[Records from a dataset]
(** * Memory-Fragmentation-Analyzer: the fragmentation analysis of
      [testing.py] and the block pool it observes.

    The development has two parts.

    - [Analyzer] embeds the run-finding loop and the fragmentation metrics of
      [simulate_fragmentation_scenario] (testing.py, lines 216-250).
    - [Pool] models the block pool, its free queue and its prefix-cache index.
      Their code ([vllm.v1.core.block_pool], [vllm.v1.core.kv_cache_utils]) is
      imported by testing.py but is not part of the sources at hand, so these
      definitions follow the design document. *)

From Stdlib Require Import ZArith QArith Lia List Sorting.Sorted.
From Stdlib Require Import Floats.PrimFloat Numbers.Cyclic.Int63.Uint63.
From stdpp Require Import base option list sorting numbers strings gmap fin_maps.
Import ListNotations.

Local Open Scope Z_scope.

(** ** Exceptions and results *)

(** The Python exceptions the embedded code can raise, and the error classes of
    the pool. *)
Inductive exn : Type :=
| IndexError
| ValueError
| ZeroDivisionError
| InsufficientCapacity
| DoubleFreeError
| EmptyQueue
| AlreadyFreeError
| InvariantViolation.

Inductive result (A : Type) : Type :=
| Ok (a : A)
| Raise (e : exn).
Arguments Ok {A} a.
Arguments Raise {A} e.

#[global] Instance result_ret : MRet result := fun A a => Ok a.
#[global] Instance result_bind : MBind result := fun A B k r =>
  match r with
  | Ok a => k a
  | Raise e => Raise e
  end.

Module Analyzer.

---

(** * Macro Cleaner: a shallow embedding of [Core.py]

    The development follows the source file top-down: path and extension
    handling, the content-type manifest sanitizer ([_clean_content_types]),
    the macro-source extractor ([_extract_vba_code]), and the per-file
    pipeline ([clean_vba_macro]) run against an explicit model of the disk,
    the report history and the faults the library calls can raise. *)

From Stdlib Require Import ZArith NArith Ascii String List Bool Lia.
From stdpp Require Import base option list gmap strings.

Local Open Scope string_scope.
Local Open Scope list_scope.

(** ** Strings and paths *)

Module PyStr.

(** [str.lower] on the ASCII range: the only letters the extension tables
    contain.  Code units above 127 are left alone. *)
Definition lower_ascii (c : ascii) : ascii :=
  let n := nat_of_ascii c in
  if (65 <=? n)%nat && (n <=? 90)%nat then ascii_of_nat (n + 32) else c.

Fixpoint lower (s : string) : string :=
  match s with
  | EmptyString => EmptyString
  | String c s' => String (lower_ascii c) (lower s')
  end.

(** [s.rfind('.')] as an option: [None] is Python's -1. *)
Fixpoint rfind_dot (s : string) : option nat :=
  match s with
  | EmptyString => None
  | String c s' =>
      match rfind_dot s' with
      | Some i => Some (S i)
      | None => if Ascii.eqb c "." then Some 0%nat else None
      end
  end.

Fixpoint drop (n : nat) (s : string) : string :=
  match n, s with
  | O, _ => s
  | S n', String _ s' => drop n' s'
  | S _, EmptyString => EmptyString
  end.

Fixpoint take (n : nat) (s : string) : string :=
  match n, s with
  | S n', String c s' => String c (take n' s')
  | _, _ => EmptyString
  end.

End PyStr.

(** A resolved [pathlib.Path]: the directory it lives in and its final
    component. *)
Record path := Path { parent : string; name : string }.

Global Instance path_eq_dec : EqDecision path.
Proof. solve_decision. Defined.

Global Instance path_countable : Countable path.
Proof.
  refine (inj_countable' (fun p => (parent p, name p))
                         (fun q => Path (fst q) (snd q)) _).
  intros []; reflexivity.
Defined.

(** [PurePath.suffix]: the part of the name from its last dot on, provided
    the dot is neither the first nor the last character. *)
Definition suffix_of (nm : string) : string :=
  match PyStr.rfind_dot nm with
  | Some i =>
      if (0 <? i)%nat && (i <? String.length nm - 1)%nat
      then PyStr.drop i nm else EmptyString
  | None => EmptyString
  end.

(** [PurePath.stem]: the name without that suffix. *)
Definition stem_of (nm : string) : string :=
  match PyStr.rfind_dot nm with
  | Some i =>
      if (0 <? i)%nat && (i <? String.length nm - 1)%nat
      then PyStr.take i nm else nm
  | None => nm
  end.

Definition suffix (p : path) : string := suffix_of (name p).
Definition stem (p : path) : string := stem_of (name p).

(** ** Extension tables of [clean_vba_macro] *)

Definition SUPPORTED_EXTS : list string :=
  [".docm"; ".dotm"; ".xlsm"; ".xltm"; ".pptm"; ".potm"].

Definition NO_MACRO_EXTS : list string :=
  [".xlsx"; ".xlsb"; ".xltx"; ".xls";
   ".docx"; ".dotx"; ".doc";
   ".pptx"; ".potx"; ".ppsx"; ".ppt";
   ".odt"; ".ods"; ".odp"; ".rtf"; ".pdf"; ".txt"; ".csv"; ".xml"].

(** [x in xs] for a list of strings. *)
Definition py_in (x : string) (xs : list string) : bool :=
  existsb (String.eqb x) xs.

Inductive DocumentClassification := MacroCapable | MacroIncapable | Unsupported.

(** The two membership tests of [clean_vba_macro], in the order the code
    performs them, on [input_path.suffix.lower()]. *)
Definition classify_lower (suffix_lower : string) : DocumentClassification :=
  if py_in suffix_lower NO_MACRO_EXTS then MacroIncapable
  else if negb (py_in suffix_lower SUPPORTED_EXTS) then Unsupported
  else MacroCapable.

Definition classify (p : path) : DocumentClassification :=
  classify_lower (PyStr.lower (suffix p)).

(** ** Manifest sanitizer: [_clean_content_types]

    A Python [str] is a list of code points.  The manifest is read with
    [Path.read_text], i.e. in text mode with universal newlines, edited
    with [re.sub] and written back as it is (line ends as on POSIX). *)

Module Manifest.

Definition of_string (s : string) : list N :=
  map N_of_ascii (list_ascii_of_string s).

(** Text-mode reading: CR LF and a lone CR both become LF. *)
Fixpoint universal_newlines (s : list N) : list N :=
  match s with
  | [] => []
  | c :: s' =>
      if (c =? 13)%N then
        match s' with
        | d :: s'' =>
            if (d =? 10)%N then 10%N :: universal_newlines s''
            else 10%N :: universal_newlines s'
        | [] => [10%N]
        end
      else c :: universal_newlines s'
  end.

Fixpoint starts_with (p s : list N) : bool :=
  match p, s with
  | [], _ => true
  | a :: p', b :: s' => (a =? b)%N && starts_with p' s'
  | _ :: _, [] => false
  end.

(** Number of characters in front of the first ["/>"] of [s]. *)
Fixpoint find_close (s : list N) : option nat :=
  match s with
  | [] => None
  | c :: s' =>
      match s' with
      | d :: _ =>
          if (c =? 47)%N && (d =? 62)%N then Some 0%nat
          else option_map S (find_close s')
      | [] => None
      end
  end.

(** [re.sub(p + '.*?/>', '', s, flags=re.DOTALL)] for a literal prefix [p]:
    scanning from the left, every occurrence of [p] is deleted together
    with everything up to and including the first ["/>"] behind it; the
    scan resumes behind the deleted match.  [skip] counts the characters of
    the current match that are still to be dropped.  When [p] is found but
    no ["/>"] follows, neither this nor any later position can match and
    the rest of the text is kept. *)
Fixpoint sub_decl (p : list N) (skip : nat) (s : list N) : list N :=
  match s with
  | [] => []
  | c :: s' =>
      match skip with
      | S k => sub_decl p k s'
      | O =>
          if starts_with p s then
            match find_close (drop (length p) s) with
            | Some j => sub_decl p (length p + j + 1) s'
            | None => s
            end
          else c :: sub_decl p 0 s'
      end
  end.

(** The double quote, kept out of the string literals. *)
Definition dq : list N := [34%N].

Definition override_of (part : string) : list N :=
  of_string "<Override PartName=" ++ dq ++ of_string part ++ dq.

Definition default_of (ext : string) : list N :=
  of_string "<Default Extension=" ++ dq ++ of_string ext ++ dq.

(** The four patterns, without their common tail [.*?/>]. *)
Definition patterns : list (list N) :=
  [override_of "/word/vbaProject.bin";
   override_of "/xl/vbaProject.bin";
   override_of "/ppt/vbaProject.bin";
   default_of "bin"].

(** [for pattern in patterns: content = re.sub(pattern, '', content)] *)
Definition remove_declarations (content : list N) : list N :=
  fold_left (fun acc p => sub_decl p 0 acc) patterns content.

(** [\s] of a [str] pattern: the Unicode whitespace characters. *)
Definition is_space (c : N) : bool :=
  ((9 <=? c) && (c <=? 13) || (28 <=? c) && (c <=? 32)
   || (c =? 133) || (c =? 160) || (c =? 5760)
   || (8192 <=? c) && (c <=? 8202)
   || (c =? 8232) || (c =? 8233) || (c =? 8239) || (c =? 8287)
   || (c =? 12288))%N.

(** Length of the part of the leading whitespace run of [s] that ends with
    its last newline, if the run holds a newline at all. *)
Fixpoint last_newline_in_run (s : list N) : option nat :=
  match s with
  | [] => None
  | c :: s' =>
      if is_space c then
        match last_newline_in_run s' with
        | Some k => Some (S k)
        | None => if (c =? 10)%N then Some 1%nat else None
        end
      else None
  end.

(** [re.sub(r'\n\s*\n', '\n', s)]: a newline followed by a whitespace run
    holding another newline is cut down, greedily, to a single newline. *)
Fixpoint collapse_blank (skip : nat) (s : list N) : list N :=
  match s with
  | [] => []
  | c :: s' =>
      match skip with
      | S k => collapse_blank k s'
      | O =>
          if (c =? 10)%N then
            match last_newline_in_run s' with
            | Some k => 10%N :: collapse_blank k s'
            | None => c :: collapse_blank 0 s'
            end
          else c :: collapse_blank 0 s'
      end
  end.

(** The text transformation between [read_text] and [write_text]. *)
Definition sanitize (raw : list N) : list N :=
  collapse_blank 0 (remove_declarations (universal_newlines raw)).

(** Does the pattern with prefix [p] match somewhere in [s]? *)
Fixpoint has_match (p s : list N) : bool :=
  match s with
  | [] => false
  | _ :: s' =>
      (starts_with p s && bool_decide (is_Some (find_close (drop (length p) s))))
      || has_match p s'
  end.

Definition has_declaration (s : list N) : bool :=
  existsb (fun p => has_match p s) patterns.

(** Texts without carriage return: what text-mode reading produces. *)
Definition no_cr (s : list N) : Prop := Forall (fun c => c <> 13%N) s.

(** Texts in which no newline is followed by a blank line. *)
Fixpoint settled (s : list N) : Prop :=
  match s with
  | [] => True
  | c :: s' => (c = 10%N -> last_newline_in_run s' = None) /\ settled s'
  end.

▶ **EXERCISE OBJECTIVE**:
Return each line in the records that holds the string "settled".

▶ **TASK ANSWER**:
Fixpoint settled (s : list N) : Prop :=
  | c :: s' => (c = 10%N -> last_newline_in_run s' = None) /\ settled s'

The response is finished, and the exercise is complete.